**WORK INSTRUCTIONS:**
Among the lines of the records below, copy those that hold the word "else".

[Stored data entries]
====

(* ===== verification/TransformOps.v ===== *)
(** Operations on index transforms that keep the input rank: translation, interval
    and stride slices, labels and implicit bounds
    ([index_space/internal/translate_op.cc], [interval_slice_op.cc],
    [label_op.cc], [mark_explicit_op.cc]). *)

From stdpp Require Import strings.
From S2P Require Import Prelude Int64 IndexInterval Transform.

(** * Definitions *)

(** [IndexVectorOrScalarView]: a vector, or a scalar used for every dimension. *)
Inductive IndexVectorOrScalar :=
| index_vector (v : list Z)
| index_scalar (s : Z).

Definition index_at (v : IndexVectorOrScalar) (i : nat) : Z :=
  match v with index_vector l => l !!! i | index_scalar s => s end.

Definition CheckIndexVectorSize (indices : IndexVectorOrScalar) (n : nat) : Result unit :=
  match indices with
  | index_vector v => if Nat.eqb (length v) n then Ok tt else Err kInvalidArgument
  | index_scalar _ => Ok tt
  end.

(** The pairs [(i, dimensions[i])] in order. *)
Definition numbered (dimensions : list nat) : list (nat * nat) :=
  zip (seq 0 (length dimensions)) dimensions.

Definition set_domain (d : IndexDomainDimension) (i : IndexInterval) : IndexDomainDimension :=
  MkDimension (MkOI i (implicit_lower (optionally_implicit_domain d))
                 (implicit_upper (optionally_implicit_domain d))) (label d).

Definition set_optionally_implicit (d : IndexDomainDimension)
  (oi : OptionallyImplicitIndexInterval) : IndexDomainDimension := MkDimension oi (label d).

(** ** Translation *)

Inductive TranslateOpKind := kTranslateTo | kTranslateBy | kTranslateBackwardBy.

(** The new interval and the offset that is applied to the output index maps. *)
Definition translate_interval (kind : TranslateOpKind) (old_interval : IndexInterval)
  (offset : Z) : Result (IndexInterval * Z) :=
  match kind with
  | kTranslateTo =>
      new_interval ← ShiftIntervalTo old_interval offset;
      Ok (new_interval, (inclusive_min new_interval - inclusive_min old_interval)%i64)
  | kTranslateBackwardBy =>
      let offset := (- offset)%i64 in
      new_interval ← ShiftInterval old_interval offset; Ok (new_interval, offset)
  | kTranslateBy =>
      new_interval ← ShiftInterval old_interval offset; Ok (new_interval, offset)
  end.

(** One iteration over the selected dimensions. *)
Definition translate_step (kind : TranslateOpKind) (offsets : IndexVectorOrScalar)
  (st : list IndexDomainDimension * list Z) (x : nat * nat)
  : Result (list IndexDomainDimension * list Z) :=
  let '(dims, input_offsets) := st in
  let '(i, input_dim) := x in
  let offset := index_at offsets i in
  if offset =? kImplicit then Ok st
  else
    let d := dims !!! input_dim in
    '(new_interval, offset) ← translate_interval kind (domain d) offset;
    Ok (<[input_dim := set_domain d new_interval]> dims, <[input_dim := offset]> input_offsets).

(** One iteration over the output index maps. *)
Definition translate_map (input_offsets : list Z) (map : OutputIndexMap)
  : Result OutputIndexMap :=
  match method map with
  | constant => Ok map
  | single_input_dimension input_dim =>
      let offset_change := input_offsets !!! input_dim in
      let '(overflow1, new_offset) := MulOverflow offset_change (stride map) in
      let '(overflow2, new_offset) := SubOverflow (offset map) new_offset in
      if overflow1 || overflow2 then Err kInvalidArgument
      else Ok (MkOutputIndexMap (method map) new_offset (stride map))
  | array data =>
      Ok (MkOutputIndexMap
            (array (MkIndexArrayData
               (AddByteOffset (element_pointer data)
                  (- IndexInnerProduct (byte_strides data) input_offsets)%i64)
               (index_range data) (byte_strides data)))
            (offset map) (stride map))
  end.

Definition TranslateOutputOffsetsUsingInputOffsets (t : TransformRep) (input_offsets : list Z)
  : Result TransformRep :=
  maps ← mapR (translate_map input_offsets) (output_index_maps t);
  Ok (MkTransform (input_dimensions t) maps).

Definition ApplyTranslate (t : TransformRep) (dimensions : list nat)
  (offsets : IndexVectorOrScalar) (kind : TranslateOpKind) (domain_only : bool)
  : Result TransformRep :=
  _ ← CheckIndexVectorSize offsets (length dimensions);
  let rep := MutableRep t domain_only in
  '(dims, input_offsets) ←
    foldM (translate_step kind offsets)
      (input_dimensions rep, replicate (input_rank rep) 0) (numbered dimensions);
  TranslateOutputOffsetsUsingInputOffsets (MkTransform dims (output_index_maps rep)) input_offsets.

(** ** Interval and stride slices *)

Record InputDimensionIntervalSliceInfo := MkSliceInfo {
  slice_offset : Z;
  slice_stride : Z
}.

#[export] Instance slice_info_inhabited : Inhabited InputDimensionIntervalSliceInfo :=
  populate (MkSliceInfo 0 1).

(** One iteration of [GetIntervalSliceInfo] over the selected dimensions. *)
Definition interval_slice_step (interval_form : IntervalForm) (translate : bool)
  (start_vector stop_or_size_vector stride_vector : IndexVectorOrScalar)
  (st : list IndexDomainDimension * list InputDimensionIntervalSliceInfo) (x : nat * nat)
  : Result (list IndexDomainDimension * list InputDimensionIntervalSliceInfo) :=
  let '(dims, info) := st in
  let '(i, input_dim) := x in
  let stride := index_at stride_vector i in
  let d := dims !!! input_dim in
  '(new_domain, offset) ←
    ComputeStridedSliceMap (optionally_implicit_domain d) interval_form
      (if translate then 0 else kImplicit) (index_at start_vector i)
      (index_at stop_or_size_vector i) stride;
  Ok (<[input_dim := set_optionally_implicit d new_domain]> dims,
      <[input_dim := MkSliceInfo offset stride]> info).

(** [dimension_info] starts at offset 0 and stride 1 for every dimension. *)
Definition GetIntervalSliceInfo (t : TransformRep) (dimensions : list nat)
  (interval_form : IntervalForm) (translate : bool)
  (start_vector stop_or_size_vector stride_vector : IndexVectorOrScalar)
  : Result (list IndexDomainDimension * list InputDimensionIntervalSliceInfo) :=
  foldM
    (interval_slice_step interval_form translate start_vector stop_or_size_vector stride_vector)
    (input_dimensions t, replicate (input_rank t) (MkSliceInfo 0 1)) (numbered dimensions).

(** The loop over the input dimensions of an index array: the byte offset so far,
    and the new byte stride of each dimension. *)
Fixpoint slice_array (byte_offset : Z) (domains : list IndexInterval)
  (info : list InputDimensionIntervalSliceInfo) (strides : list Z) : Z * list Z :=
  match domains, info, strides with
  | x :: domains, s :: info, byte_stride :: strides =>
      let byte_offset := wrap_on_overflow.Add byte_offset
        (wrap_on_overflow.Multiply byte_stride (slice_offset s)) in
      let byte_stride := wrap_on_overflow.Multiply byte_stride (slice_stride s) in
      let '(byte_offset, byte_stride) :=
        if size x =? 1 then
          (wrap_on_overflow.Add byte_offset
             (wrap_on_overflow.Multiply byte_stride (inclusive_min x)), 0)
        else (byte_offset, byte_stride) in
      let '(byte_offset, strides) := slice_array byte_offset domains info strides in
      (byte_offset, byte_stride :: strides)
  | _, _, _ => (byte_offset, [])
  end.

(** One iteration over the output index maps.  [array_is_singleton] holds when every
    new byte stride is zero. *)
Definition slice_map (explicitly_empty : bool) (domains : list IndexInterval)
  (info : list InputDimensionIntervalSliceInfo) (map : OutputIndexMap)
  : Result OutputIndexMap :=
  match method map with
  | constant => Ok map
  | single_input_dimension input_dim =>
      let s := info !!! input_dim in
      let '(overflow1, o) := MulOverflow (slice_offset s) (stride map) in
      let '(overflow2, o) := AddOverflow o (offset map) in
      if overflow1 || overflow2 then Err kInvalidArgument
      else
        let '(overflow3, st) := MulOverflow (slice_stride s) (stride map) in
        if overflow3 then Err kInvalidArgument
        else Ok (MkOutputIndexMap (method map) o st)
  | array data =>
      if explicitly_empty then Ok constant_zero
      else
        let '(byte_offset, strides) := slice_array 0 domains info (byte_strides data) in
        let p := AddByteOffset (element_pointer data) byte_offset in
        if forallb (fun s => s =? 0) strides then
          let index := p (IndexInnerProduct (inclusive_min <$> domains) strides) in
          '(o, s) ← ReplaceZeroRankIndexArrayIndexMap index (index_range data)
                      (offset map) (stride map);
          Ok (MkOutputIndexMap constant o s)
        else
          Ok (MkOutputIndexMap (array (MkIndexArrayData p (index_range data) strides))
                (offset map) (stride map))
  end.

Definition ApplyOffsetsAndStridesToOutputIndexMaps (t : TransformRep)
  (info : list InputDimensionIntervalSliceInfo) : Result TransformRep :=
  maps ← mapR (slice_map (IsDomainExplicitlyEmpty t) (input_domain t) info)
           (output_index_maps t);
  Ok (MkTransform (input_dimensions t) maps).

Definition ApplyIntervalSliceOp (t : TransformRep) (dimensions : list nat)
  (interval_form : IntervalForm) (translate : bool)
  (start_vector stop_or_size_vector stride_vector : IndexVectorOrScalar) (domain_only : bool)
  : Result TransformRep :=
  let num_dims := length dimensions in
  _ ← CheckIndexVectorSize start_vector num_dims;
  _ ← CheckIndexVectorSize stop_or_size_vector num_dims;
  _ ← CheckIndexVectorSize stride_vector num_dims;
  let rep := MutableRep t domain_only in
  '(dims, info) ← GetIntervalSliceInfo rep dimensions interval_form translate
                    start_vector stop_or_size_vector stride_vector;
  ApplyOffsetsAndStridesToOutputIndexMaps (MkTransform dims (output_index_maps rep)) info.

Definition stride_step (strides : IndexVectorOrScalar)
  (st : list IndexDomainDimension * list InputDimensionIntervalSliceInfo) (x : nat * nat)
  : Result (list IndexDomainDimension * list InputDimensionIntervalSliceInfo) :=
  let '(dims, info) := st in
  let '(i, input_dim) := x in
  let stride := index_at strides i in
  if stride =? 0 then Err kInvalidArgument
  else
    let d := dims !!! input_dim in
    new_domain ← OI_GetAffineTransformDomain (optionally_implicit_domain d) 0 stride;
    Ok (<[input_dim := set_optionally_implicit d new_domain]> dims,
        <[input_dim := MkSliceInfo (slice_offset (info !!! input_dim)) stride]> info).

Definition ApplyStrideOp (t : TransformRep) (dimensions : list nat)
  (strides : IndexVectorOrScalar) (domain_only : bool) : Result TransformRep :=
  _ ← CheckIndexVectorSize strides (length dimensions);
  let rep := MutableRep t domain_only in
  '(dims, info) ← foldM (stride_step strides)
    (input_dimensions rep, replicate (input_rank rep) (MkSliceInfo 0 1)) (numbered dimensions);
  ApplyOffsetsAndStridesToOutputIndexMaps (MkTransform dims (output_index_maps rep)) info.

(** ** Labels and implicit bounds *)

Definition set_label (d : IndexDomainDimension) (l : string) : IndexDomainDimension :=
  MkDimension (optionally_implicit_domain d) l.

Definition ApplyLabel (t : TransformRep) (dimensions : list nat) (labels : list string)
  (domain_only : bool) : Result TransformRep :=
  if negb (Nat.eqb (length dimensions) (length labels)) then Err kInvalidArgument
  else
    let rep := MutableRep t domain_only in
    let dims :=
      foldl (fun dims x => <[x.1 := set_label (dims !!! x.1) x.2]> dims)
        (input_dimensions rep) (zip dimensions labels) in
    _ ← ValidateDimensionLabelsAreUnique (label <$> dims);
    Ok (MkTransform dims (output_index_maps rep)).

(** Whether an index array depends on one of the dimensions. *)
Definition indexed_by (dimensions : list nat) (map : OutputIndexMap) : bool :=
  match method map with
  | array data => existsb (fun d => negb (byte_strides data !!! d =? 0)) dimensions
  | _ => false
  end.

====

**RESPONSE TO THIS EXERCISE:**
  | index_vector v => if Nat.eqb (length v) n then Ok tt else Err kInvalidArgument
  else
      else Ok (MkOutputIndexMap (method map) new_offset (stride map))
      (if translate then 0 else kImplicit) (index_at start_vector i)
        else (byte_offset, byte_stride) in
      else
        else Ok (MkOutputIndexMap (method map) o st)
      else
        else
  else
  else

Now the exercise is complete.